I was writing a stupid benchmark. "How quickly can I send NoOperation requests?"

use criterion::{criterion_group, criterion_main, Criterion};
use x11rb::protocol::xproto::ConnectionExt;

use libc::c_void;
extern "C" {
    fn xcb_no_operation(c: *mut c_void);
}

fn send_noop(crit: &mut Criterion) {
    let rust_connection = x11rb::rust_connection::RustConnection::connect(None)
        .unwrap()
        .0;
    let xcb_connection = x11rb::xcb_ffi::XCBConnection::connect(None).unwrap().0;

    let mut noop = crit.benchmark_group("send noop");
    noop.bench_function("RustConn", |b| b.iter(|| rust_connection.no_operation()));
    noop.bench_function("XcbConn", |b| b.iter(|| xcb_connection.no_operation()));
    noop.bench_function("raw ffi", |b| {
        b.iter(|| unsafe {
            xcb_no_operation(xcb_connection.get_raw_xcb_connection());
        })
    });
    noop.finish();

    let mut gif = crit.benchmark_group("get input focus");
    gif.bench_function("RustConn", |b| {
        b.iter(|| rust_connection.get_input_focus().unwrap().reply().unwrap())
    });
    gif.bench_function("XcbConn", |b| {
        b.iter(|| xcb_connection.get_input_focus().unwrap().reply().unwrap())
    });
    gif.finish();
}

criterion_group!(benches, send_noop,);
criterion_main!(benches);

The results still surprised me. "raw xcb" is almost two orders of magnitude faster. Sure, this is not actually an apples-to-arranges comparsion (the x11rb-using code actually arranges for errors to be sent as events only when the cookie is dropped while the raw-xcb does so immediately). Anyway, I investigated a bit (running target/release/deps/request_sending* --bench --profile-time 10 'noop/RustCon' under callgrind) and the results indicated that about a quarter of time is spent in the memory allocator (malloc and free).

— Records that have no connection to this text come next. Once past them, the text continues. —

(** What a heap cell holds. [OErr] is a caller's [GError *] variable, the
    target of the [GError **error] argument. *)
Inductive Obj :=
| OStr (s : string)
| OData (d : smbfs_file_handler_data_t)
| OHandler (h : vfs_file_handler_t)
| OErr (e : option GError).

Inductive Prim := P_open | P_read | P_write | P_lseek | P_fstat | P_close.

(** Observable steps of an operation, oldest first. *)
Inductive Event :=
| EvErrnoStore (v : Z)
| EvErrnoLoad (v : Z)
| EvCall (p : Prim) (rc : Z)
| EvAlloc (a : addr)
| EvFree (a : addr).

(** What a protocol primitive hands back: its return value, the [errno] it
    leaves, and the new state of the client (which also stands for the
    caller's buffers the primitive fills). *)
Record Reply (E : Type) := Build_Reply { r_rc : Z; r_errno : Z; r_ext : E }.

Arguments Build_Reply {E} _ _ _.
Arguments r_rc {E} _.
Arguments r_errno {E} _.
Arguments r_ext {E} _.

(** The collaborators of file.c that are not part of it: libsmbclient
    ([smbc_*]), the path resolver, [smbfs_strerror], gettext's [_] and the
    error domain [MC_ERROR].  Each primitive sees the [errno] and the client
    state at the time of the call. *)
Class Backend := {
  ext_state : Type;
  vfs_path_t : Type;
  vfs_path_element_t : Type;
  vfs_path_get_by_index : vfs_path_t → Z → vfs_path_element_t;
  smbfs_make_url : vfs_path_element_t → bool → string;
  smbfs_strerror : Z → string;
  gettext : string → string;
  MC_ERROR : GQuark;
  smbc_open : string → Z → Z → Z → ext_state → Reply ext_state;
  smbc_read : Z → ptr → Z → Z → ext_state → Reply ext_state;
  smbc_write : Z → ptr → Z → Z → ext_state → Reply ext_state;
  smbc_lseek : Z → Z → Z → Z → ext_state → Reply ext_state;
  smbc_fstat : Z → ptr → Z → ext_state → Reply ext_state;
  smbc_close : Z → Z → ext_state → Reply ext_state
}.

Record World `{Backend} := Build_World {
  errno : Z;
  heap : gmap addr Obj;
  ext : ext_state;
  trace : list Event
}.

(** [off_t] arithmetic: 64-bit two's complement. *)
Definition off_t_min : Z := - 2 ^ 63.

Definition off_t_max : Z := 2 ^ 63 - 1.

Definition wrap_off_t (z : Z) : Z := (z + 2 ^ 63) mod 2 ^ 64 - 2 ^ 63.

(** POSIX error numbers are positive; 0 is "no error". *)
Definition is_os_errno (c : Z) : Prop := 0 < c.

(** ** The monad *)

Definition M `{Backend} (A : Type) : Type := World → option (A * World).

#[global] Instance M_ret `{Backend} : MRet M := λ A x w, Some (x, w).

#[global] Instance M_bind `{Backend} : MBind M :=
  λ A B f m w, match m w with Some (x, w') => f x w' | None => None end.

Definition with_heap `{Backend} (w : World) (h : gmap addr Obj) : World :=
  {| errno := errno w; heap := h; ext := ext w; trace := trace w |}.

(** [errno = v;] *)
Definition store_errno `{Backend} (v : Z) : M unit :=
  λ w, Some (tt, {| errno := v; heap := heap w; ext := ext w;
                    trace := trace w ++ [EvErrnoStore v] |}).

(** An rvalue use of [errno]. *)
Definition load_errno `{Backend} : M Z :=
  λ w, Some (errno w, {| errno := errno w; heap := heap w; ext := ext w;
                         trace := trace w ++ [EvErrnoLoad (errno w)] |}).

(** A call of a protocol primitive. *)
Definition invoke `{Backend} (p : Prim) (f : Z → ext_state → Reply ext_state) : M Z :=
  λ w, let r := f (errno w) (ext w) in
       Some (r_rc r, {| errno := r_errno r; heap := heap w; ext := r_ext r;
                        trace := trace w ++ [EvCall p (r_rc r)] |}).

(** [*p] for [p] of type [vfs_file_handler_t *]. *)
Definition deref_handler `{Backend} (p : ptr) : M vfs_file_handler_t :=
  λ w, match p with
       | Some a => match heap w !! a with
                   | Some (OHandler h) => Some (h, w)
                   | _ => None
                   end
       | None => None
       end.

(** [*p] for [p] of type [smbfs_file_handler_data_t *]. *)
Definition deref_data `{Backend} (p : ptr) : M smbfs_file_handler_data_t :=
  λ w, match p with
       | Some a => match heap w !! a with
                   | Some (OData d) => Some (d, w)
                   | _ => None
                   end
       | None => None
       end.

(** [*p] for [p] of type [char *]. *)
Definition deref_str `{Backend} (p : ptr) : M string :=
  λ w, match p with
       | Some a => match heap w !! a with
                   | Some (OStr s) => Some (s, w)
                   | _ => None
                   end
       | None => None
       end.

(** [file_handler->pos = v;] *)
Definition set_pos `{Backend} (p : ptr) (v : Z) : M unit :=
  λ w, match p with
       | Some a => match heap w !! a with
                   | Some (OHandler h) =>
                       Some (tt, with_heap w (<[a := OHandler {| pos := v; data := data h |}]> (heap w)))
                   | _ => None
                   end
       | None => None
       end.
Fixpoint scan_digits (acc : Z) (s : str) : Z * str :=
  match s with
  | c :: rest =>
      if is_digit c then scan_digits (10 * acc + Z.of_N (c - 48)) rest
      else (acc, s)
  | [] => (acc, [])
  end.

(** An integer without its sign: [0] or a digit sequence not starting with
    [0]; a fraction or an exponent is outside the fragment. *)
Definition scan_nat (s : str) : option (Z * str) :=
  match s with
  | c :: rest =>
      if negb (is_digit c) then None
      else
        let '(n, rest') :=
          if (c =? 48)%N then (0%Z, rest) else scan_digits (Z.of_N (c - 48)) rest in
        match rest' with
        | d :: _ => if ((d =? 46) || (d =? 101) || (d =? 69))%N then None
                    else Some (n, rest')
        | [] => Some (n, rest')
        end
  | [] => None
  end.

(** [d[k] = v] *)
Fixpoint dict_set (d : dict) (k : str) (v : pyobj) : dict :=
  match d with
  | [] => [(k, v)]
  | (k', v') :: d' =>
      if Str.eqb k' k then (k', v) :: d' else (k', v') :: dict_set d' k v
  end.

Definition expect (lit : str) (v : pyobj) (s : str) : option (pyobj * str) :=
  if Str.startswith s lit then Some (v, skipn (List.length lit) s) else None.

Thus, this PR removes some uses of Vec in the request sending code and replaces that with arrays. Sadly, array::map does not help here, so some tricks with the code generator had to be pulled.

The result according to criterion (and no, I don't want this benchmark in git since it is actually quite stupid and requires a running X11 server):

send noop/RustConn      time:   [1.0765 µs 1.0774 µs 1.0785 µs]
                        change: [-2.5423% -2.2960% -2.0644%] (p = 0.00 < 0.05)
                        Performance has improved.
Found 5 outliers among 100 measurements (5.00%)
  1 (1.00%) high mild
  4 (4.00%) high severe
send noop/XcbConn       time:   [116.43 ns 116.67 ns 116.96 ns]
                        change: [-23.732% -18.819% -13.703%] (p = 0.00 < 0.05)
                        Performance has improved.
Found 14 outliers among 100 measurements (14.00%)
  4 (4.00%) low severe
  2 (2.00%) low mild
  5 (5.00%) high mild
  3 (3.00%) high severe
send noop/raw ffi       time:   [37.023 ns 37.049 ns 37.090 ns]
                        change: [+12.422% +13.812% +14.879%] (p = 0.00 < 0.05)
                        Performance has regressed.
Found 24 outliers among 100 measurements (24.00%)
  2 (2.00%) low severe
  10 (10.00%) low mild
  4 (4.00%) high mild
  8 (8.00%) high severe

get input focus/RustConn
                        time:   [18.344 µs 18.374 µs 18.409 µs]
                        change: [-0.5995% -0.3961% -0.1726%] (p = 0.00 < 0.05)
                        Change within noise threshold.
Found 10 outliers among 100 measurements (10.00%)
  4 (4.00%) high mild
  6 (6.00%) high severe
get input focus/XcbConn time:   [15.032 µs 15.430 µs 15.917 µs]
                        change: [+0.0639% +2.0381% +3.9186%] (p = 0.04 < 0.05)
                        Change within noise threshold.
Found 14 outliers among 100 measurements (14.00%)
  3 (3.00%) high mild
  11 (11.00%) high severe

The change for raw ffi is just noise, but indicates to me that this is a bad benchmark (did I already say that?). The almost 20% improvement for XcbConnection just shows how expensive these Vecs actually are.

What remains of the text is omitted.